Another 12 months have past and it’s time to take some time to pause and reflect on the year 2017. I’ve got a few questions (from she-preneur) and answered them as follows.
What have I achieved in 2017?
I have successfully completed my music therapy studies.
In April, I moved to Simon in Berlin.
In Mai, I started Happy Bootcamps in Berlin.
In Juli, I went to Japan with Simon and also visited the World Congress for Music Therapy. I got to meet and talk to many great music therapists.
I created my Patreonage and a Teaser for the video „What is Music Therapy?“.
I published my new Website this Summer.
In September, I went on a Fun+Fitness Holiday on Lanzerote and have lost fat and gained muscles (got toned).

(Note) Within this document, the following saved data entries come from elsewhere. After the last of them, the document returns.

(** X11: the key format carries plain names: for names [a] and [b] with no
    white space and no quote at their ends and no quote-comma inside, [b] not
    beginning with a comma, the key made of [a] and [b] between single quotes,
    with any white space after the comma, decodes to the pair of [a] and [b],
    under which both builders store the list. *)
Theorem key_format_round_trip
  (a b w : string) (edge_items : list pyval) (json_str : string)
  (log : list log_record) :
  plain_name a -> plain_name b -> (forall r, b <> "," ++ r) ->
  all_chars PyStr.isspace w ->
  json_loads json_str
  = Decoded (PyDict [("('" ++ a ++ "'," ++ w ++ "'" ++ b ++ "')",
                      PyList edge_items)]) ->
  key_parts ("('" ++ a ++ "'," ++ w ++ "'" ++ b ++ "')") = [a; b]
  /\ convert_edge_mappings
       [("('" ++ a ++ "'," ++ w ++ "'" ++ b ++ "')", PyList edge_items)] log
     = (Return [((a, b), PyList edge_items)],
        (log ++ [CreatedEdgeMapping (a, b) (PyList edge_items)])%list)
  /\ parse_json_to_edge_mappings json_loads json_str log
     = (Return [((a, b), PyList edge_items)],
        (log ++ [CreatedEdgeMapping (a, b) (PyList edge_items)])%list).
Proof.
  intros Ha Hb Hcomma Hw Hjson.
  rewrite (@parse_json_to_edge_mappings_decoded json_loads json_str _ log
             Hjson).
  assert (Hkey : "('" ++ a ++ "'," ++ w ++ "'" ++ b ++ "')"
                 = "('" ++ (a ++ "'," ++ w ++ "'" ++ b) ++ "')").
  { now rewrite !PyStrFacts.append_assoc. }
  rewrite Hkey.
  destruct (well_formed_key (a ++ "'," ++ w ++ "'" ++ b)) as [H1 [H2 H3]].
  assert (Hparts : key_parts ("('" ++ (a ++ "'," ++ w ++ "'" ++ b) ++ "')")
                   = [a; b]).
  { rewrite H3.
    rewrite KeyFormatFacts.split_at_first_separator by apply Ha.
    rewrite KeyFormatFacts.split_without_separator
      by (apply KeyFormatFacts.no_separator_after_space;
          [assumption | apply Hb | assumption]).
    cbn [map].
    now rewrite KeyFormatFacts.strip_part_plain,
      KeyFormatFacts.strip_part_quoted. }
  split; [assumption|].
  assert (Hrun : convert_edge_mappings
                   [("('" ++ (a ++ "'," ++ w ++ "'" ++ b) ++ "')",
                     PyList edge_items)] log
                 = (Return [((a, b), PyList edge_items)],
                    (log ++ [CreatedEdgeMapping (a, b) (PyList edge_items)])%list)).
  { rewrite convert_edge_mappings_from_nil, edge_mappings_from_cons.
    rewrite H1, H2, Hparts. reflexivity. }
  split; assumption.
Qed.
(** * Package db: dual-pool Postgres connector

    A shallow embedding of package [db]: the statement classifier
    [getProxyFromSQL], the routing methods of [AWSDB] ([Begin], [BeginFunc],
    [Exec], [Query], [QueryRow]), the deferred-error row [DBProxyError], the
    goroutines started by [NewConnection] and [Ping], and the token refresh
    callback installed by [dbOpen].

    The libraries the package calls (the SQL parser, pgxpool, the AWS SDK,
    encoding/json, the clock) are an interface, [Extern]; every definition
    below is parametric in it. *)

From Stdlib Require Import String Ascii List ZArith NArith Lia Bool Permutation.
From Stdlib Require Import DecimalString.
Import ListNotations.
Local Open Scope string_scope.
Local Open Scope list_scope.

Set Implicit Arguments.
Local Set Warnings "-register-all".

(* ================================================================== *)
(** * Go values *)
(* ================================================================== *)

(** An [error] is a pointer to an error object: [addr] is the identity that
    [==] compares, [text] is what [Error()] prints and [unwrap] is what
    [Unwrap()] returns ([None] for [*errors.errorString]). *)
Inductive error : Type :=
  MkError (addr : N) (text : string) (unwrap : option error).

Definition err_addr (e : error) : N := let 'MkError a _ _ := e in a.
Definition Error (e : error) : string := let 'MkError _ t _ := e in t.
Definition Unwrap (e : error) : option error := let 'MkError _ _ u := e in u.

(** [errors.Is]: walks the [Unwrap] chain of [err], comparing by identity. *)
Fixpoint errors_Is (err target : error) : bool :=
  match err with
  | MkError a _ u =>
      N.eqb a (err_addr target)
      || match u with
         | Some inner => errors_Is inner target
         | None => false
         end
  end.

(** Package-level variables, allocated once when the package is loaded. *)
Definition ErrReaderNotCreated : error := MkError 1 "reader pool not created" None.
Definition ErrWriterNotCreated : error := MkError 2 "writer pool not created" None.

(** [type DBProxies string] and its three constants. *)
Definition DBProxies : Type := string.
Definition Read : DBProxies := "read".
Definition Write : DBProxies := "write".
Definition ReadAndWrite : DBProxies := "readAndWrite".

(** [var secretNames = map[DBProxies]string{...}]; a missing key reads as
    the empty string. *)
Definition secretNames (dp : DBProxies) : string :=
  if String.eqb dp Read then "core_iam_user_read"
  else if String.eqb dp Write then "core_iam_user_write"
  else "".

(** [time.Time] and [time.Duration] in nanoseconds; the zero [Time] is 0. *)
Definition Time : Type := Z.
Definition Duration : Type := Z.
Definition time_Second : Duration := 1000000000%Z.
Definition time_Minute : Duration := (60 * time_Second)%Z.
Definition After (t u : Time) : bool := Z.ltb u t.
Definition Add (t : Time) (d : Duration) : Time := (t + d)%Z.

(** [%d] of [fmt.Sprintf]. *)
Definition fmt_d (n : Z) : string := NilZero.string_of_int (Z.to_int n).

Record dbSecret : Type := MkSecret {
  UserName : string;
  Engine : string;
  Host : string;
  Port : Z;
  DBName : string;
  exp : Time
}.

Definition zero_dbSecret : dbSecret := MkSecret "" "" "" 0 "" 0%Z.

Definition set_exp (ds : dbSecret) (t : Time) : dbSecret :=
  MkSecret (UserName ds) (Engine ds) (Host ds) (Port ds) (DBName ds) t.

In November, I published a new article on Better Humans/Mediums.
I have published 20 Videos on Youtube.
I posted 45 Pictures/Videos on Instagram.
I have created my facebook page @sereymao.page.
I have started on three new jobs (MICADO, Babysitter, Dojo) and have given my first Social Media Workshop (August).
I have spent 40 hours in peace and mindfulness in the biggest buddhist center in Europe.
Oh and I got engaged to a wonderful man and had a bigger-than-expected engagement party at my parents place ❤
What did I want to achieve but didn’t?
I wanted to start a documentary for music therapy. I wanted to go all-in, find a production team, do crowd-funding.
In early summer I started uploading weekly youtube videos. I ended up uploading only once a month after a while and didn’t upload a single video in December.
I did Instastories every day – except December.
Why didn’t I achieve it? What hindered me?
After my graduation and the moving, I clearly noticed that I need to slow down. I took about 3 months to relax, regain my energy and have time for myself. I very much enjoyed not traveling and staying just in one city (Berlin) – so, I didn’t work on the documentary. Also, I went on a huge and amazing Japan trip which I’ll never forget – the money was low afterward and I focused on just earning enough to get by. The little money led me to a decreasing motivation and a fear and I felt paralysed to work on my own projects. I didn’t know what to do and whether I’ll have enough money for the coming month. It may sound dramatic – I don’t like to have a deficit on my bank account, still I borrowed money from my significant other.
What were your biggest disappointments and/or challenges?
The year 2017 ended in many thoughts about my financial situation. How could I earn money, what could I do that would be also fulfilling? In August, I knew, that if I didn’t find a job that earns me the money I need, I’d have a problem. Eventually, I decided to apply for music therapy jobs which I refused to do earlier, but got several rejections or no replies – because I have no work experience?
What would I have to do in the new year to not be hindered by disappointments and challenges? What are my learnings?
I will take care of myself in all areas of life: emotional, physical, mental, financial and social. I try to look forward, anticipate and take small steps every day. I focus on less stuff, ideally on the one thing and try to become really good at it – I still have to find the one thing and maybe it’ll take more time. I just do it and let the universe play its role. I have faith in me going my own way and that everything happens for a reason. I have learned a lot this year – more about mindfulness, self-efficacy, pro-activity, forgiveness, inner peace and the importance of inter-personal relationships.
I want to thank all the people I was able to spend time with in 2017, the ones I was able to share thoughts and experiences with or the ones I newly met and the ones who supported me along my way of personal and professional growth.
I wish all of you a wonderful new year. Let’s take our dreams and turn them into goals and may health be with us along the way.